Problem details
Using the listing below, retype exactly the lines starting at the one with "destruct (filter_delete j" and ending at the one with "cbn [orb fst", and include both.

Data records

Lemma drop_counted y k id : counted y → y.2 !! k = Some id → ∃ c, drop_stream id y.1 = Some c ∧ counted (c, delete k y.2).
Proof.
  intros (Ht & Hle & Hc) Hk. destruct (filter_delete id k y.2 id Hk) as [Hf Hl]. rewrite decide_True // in Hf.
  pose proof (Zlen_nonneg (delete k y.2)) as H0. pose proof (Zlen_nonneg (filter (λ j, j = id) (delete k y.2))) as H1.
  destruct (Hc id) as [Hid H4]. cbv zeta in Hid. rewrite Hf in Hid. rewrite (proj2 (Z.eqb_neq _ _)) in Hid; [lia|].
  rewrite /drop_stream (proj2 (Z.eqb_neq _ _)); [lia|]. rewrite Hid /=. rewrite (proj2 (Z.eqb_neq _ _)); [lia|].
  eexists. split; [done|]. split; [simpl; lia|]. split; [simpl; lia|]. intros j. cbn [fst snd by_sandbox].
  destruct (filter_delete j k y.2 id Hk) as [Hj _]. destruct (Hc j) as [Hcj H4j]. cbv zeta in Hcj |- *. split; [|case_decide; lia].
  rewrite Z.add_simpl_r. destruct (decide (id = j)) as [<-|Hne].
  - destruct (Z.eqb_spec (Zlen (filter (λ j, j = id) (delete k y.2))) 0); by rewrite ?lookup_delete_eq ?lookup_insert_eq.
  - rewrite Z.add_0_r in Hj. rewrite -Hj -Hcj. destruct (Zlen (filter (λ j, j = id) (delete k y.2)) =? 0); by rewrite ?lookup_delete_ne ?lookup_insert_ne.
Qed.

Lemma open_counted y id : counted y →
  counted ((try_stream id y.1).2, if (try_stream id y.1).1 then id :: y.2 else y.2) ∧
  ((try_stream id y.1).1 = true ↔ Zlen y.2 < 32 ∧ Zlen (filter (λ i, i = id) y.2) < 4).
Proof.
  intros (Ht & Hle & Hc). assert (default 0 (by_sandbox y.1 !! id) = Zlen (filter (λ i, i = id) y.2)) as Hn.
  { destruct (Hc id) as [-> _]. cbv zeta. destruct (Z.eqb_spec (Zlen (filter (λ i, i = id) y.2)) 0); simpl; congruence. }
  rewrite /try_stream Hn Ht. pose proof (Zlen_nonneg (filter (λ i, i = id) y.2)).
  case: Z.leb_spec => H1; [by split; [split_and!|split; [done|simpl; lia]]|]. case: Z.leb_spec => H2; [by split; [split_and!|split; [done|simpl; lia]]|].
  cbn [orb fst snd]. split; [|done]. split; [simpl; rewrite Zlen_cons; lia|]. split; [simpl; rewrite Zlen_cons; lia|].
  intros j. cbn [fst snd by_sandbox]. destruct (Hc j) as [Hcj H4j]. rewrite filter_cons. destruct (decide (id = j)) as [<-|Hne].
  - rewrite lookup_insert_eq Zlen_cons. cbv zeta. rewrite (proj2 (Z.eqb_neq _ _)); [lia|]. split; [f_equal; lia|lia].
  - rewrite lookup_insert_ne //.
Qed.

(** Guest streams are bounded.  After any openings and closings at most 32
    streams are live and at most four of one sandbox; a stream is refused only at
    one of these bounds, and closing one never panics. *)
Theorem streams_bounded es y id : steps stream_exec es (no_streams, []) = Some y →
  Zlen y.2 ≤ 32 ∧ Zlen (filter (λ i, i = id) y.2) ≤ 4 ∧
  ((try_stream id y.1).1 = true ↔ Zlen y.2 < 32 ∧ Zlen (filter (λ i, i = id) y.2) < 4) ∧
  ∀ k, y.2 !! k = Some id → is_Some (drop_stream id y.1).
Proof.
  intros Hr. assert (counted y) as Hc.
  { revert Hr. apply steps_ind; [|by split_and!]. intros e z z' _ Hz. destruct e as [i|k]; simpl.
    - pose proof (open_counted z i Hz) as [H _]. destruct (try_stream i z.1) as [b c]. by intros [= <-].
    - destruct (z.2 !! k) as [i|] eqn:Hk; [|done]. simpl. destruct (drop_counted z k i Hz Hk) as (c & -> & Hcc). by intros [= <-]. }
  pose proof Hc as (Ht & Hle & Hf). split; [done|]. split; [by apply Hf|]. split; [by apply open_counted|].
  intros k Hk. destruct (drop_counted y k id Hc Hk) as (c & -> & _). by eexists.
Qed.

(** ** Concrete runs *)
Module Example.
(** Two leases of one sandbox: one locks, the other queues, a deletion happens. *)
Definition queue : list Event := [EInvalidate 0; EUnlock 0; EDrop 0; ERelease 0; EAcquire 1].
Definition held : LifecycleLocks := default new (runs [ELease "vm"; EAcquire 0] new).
Definition final : LifecycleLocks := default new (runs (ELease "vm" :: queue) held).
Definition lease1 : LifecycleLease := default (mkLease "" 0 0 Checked) (leases final !! 1%nat).

Lemma held_runs : runs [ELease "vm"; EAcquire 0] new = Some held.
Proof. vm_compute. reflexivity. Qed.
Lemma final_runs : runs (ELease "vm" :: queue) held = Some final.
Proof. vm_compute. reflexivity. Qed.
Lemma all_runs : runs ([ELease "vm"; EAcquire 0] ++ ELease "vm" :: queue) new = Some final.
Proof. vm_compute. reflexivity. Qed.
Lemma lease1_held : leases final !! 1%nat = Some lease1 ∧ phase lease1 = Holding.
Proof. split; vm_compute; reflexivity. Qed.

Lemma lifecycle_exclusion_witness : (phase lease1 = Holding → phase lease1 = Holding → 1%nat = 1%nat) ∧
  (phase lease1 ≠ Checked → phase lease1 ≠ Checked → l_entry lease1 = l_entry lease1 ∧ inner final !! l_id lease1 = Some (l_entry lease1)).
Proof.
  apply (lifecycle_exclusion ([ELease "vm"; EAcquire 0] ++ ELease "vm" :: queue) final 1 1 lease1 lease1);
    [exact all_runs|exact (proj1 lease1_held)|exact (proj1 lease1_held)|reflexivity].
Defined.

Lemma lifecycle_identity_witness : l_id lease1 = "vm" ∧
  (identity_changed lease1 final = true ↔ 0 < invalidations "vm" queue (lease "vm" held)).
Proof.
  apply (lifecycle_identity [ELease "vm"; EAcquire 0] held "vm" queue final lease1);
    [exact held_runs|exact final_runs|exact (proj1 lease1_held)|by rewrite (proj2 lease1_held)|reflexivity].
Defined.

(** The deletion is noticed. *)
Example deletion_noticed : identity_changed lease1 final = true.
Proof. vm_compute. reflexivity. Qed.

(** Two leases that are dropped at the same time each find the other's reference:
    the entry stays in the map although nothing uses it. *)
Definition race : list Event :=
  [ELease "vm"; ELease "vm"; ECancel 0; ECancel 1; EDrop 0; EDrop 1; ERelease 0; ERelease 1].
Definition leaked : LifecycleLocks := default new (runs race new).
Example reclaim_race : runs race new = Some leaked ∧ leases leaked !! 0%nat = None ∧ leases leaked !! 1%nat = None ∧ inner leaked !! "vm" = Some 0%nat.
Proof. repeat split; vm_compute; reflexivity. Qed.

Definition open2 : list StreamEvent := [EOpen "vm"; EOpen "vm"; EClose 1].
Definition streams2 : StreamCounts * list string := default (no_streams, []) (steps stream_exec open2 (no_streams, [])).
Lemma streams_bounded_witness : Zlen streams2.2 ≤ 32 ∧ Zlen (filter (λ i, i = "vm"%string) streams2.2) ≤ 4 ∧
  ((try_stream "vm" streams2.1).1 = true ↔ Zlen streams2.2 < 32 ∧ Zlen (filter (λ i, i = "vm"%string) streams2.2) < 4) ∧
  ∀ k, streams2.2 !! k = Some "vm"%string → is_Some (drop_stream "vm" streams2.1).
Proof. apply (streams_bounded open2 streams2 "vm"). vm_compute. reflexivity. Defined.
End Example.
End Locks.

Answer for the task
  destruct (filter_delete j k y.2 id Hk) as [Hj _]. destruct (Hc j) as [Hcj H4j]. cbv zeta in Hcj |- *. split; [|case_decide; lia].
  rewrite Z.add_simpl_r. destruct (decide (id = j)) as [<-|Hne].
  - destruct (Z.eqb_spec (Zlen (filter (λ j, j = id) (delete k y.2))) 0); by rewrite ?lookup_delete_eq ?lookup_insert_eq.
  - rewrite Z.add_0_r in Hj. rewrite -Hj -Hcj. destruct (Zlen (filter (λ j, j = id) (delete k y.2)) =? 0); by rewrite ?lookup_delete_ne ?lookup_insert_ne.
Qed.

Lemma open_counted y id : counted y →
  counted ((try_stream id y.1).2, if (try_stream id y.1).1 then id :: y.2 else y.2) ∧
  ((try_stream id y.1).1 = true ↔ Zlen y.2 < 32 ∧ Zlen (filter (λ i, i = id) y.2) < 4).
Proof.
  intros (Ht & Hle & Hc). assert (default 0 (by_sandbox y.1 !! id) = Zlen (filter (λ i, i = id) y.2)) as Hn.
  { destruct (Hc id) as [-> _]. cbv zeta. destruct (Z.eqb_spec (Zlen (filter (λ i, i = id) y.2)) 0); simpl; congruence. }
  rewrite /try_stream Hn Ht. pose proof (Zlen_nonneg (filter (λ i, i = id) y.2)).
  case: Z.leb_spec => H1; [by split; [split_and!|split; [done|simpl; lia]]|]. case: Z.leb_spec => H2; [by split; [split_and!|split; [done|simpl; lia]]|].
  cbn [orb fst snd]. split; [|done]. split; [simpl; rewrite Zlen_cons; lia|]. split; [simpl; rewrite Zlen_cons; lia|].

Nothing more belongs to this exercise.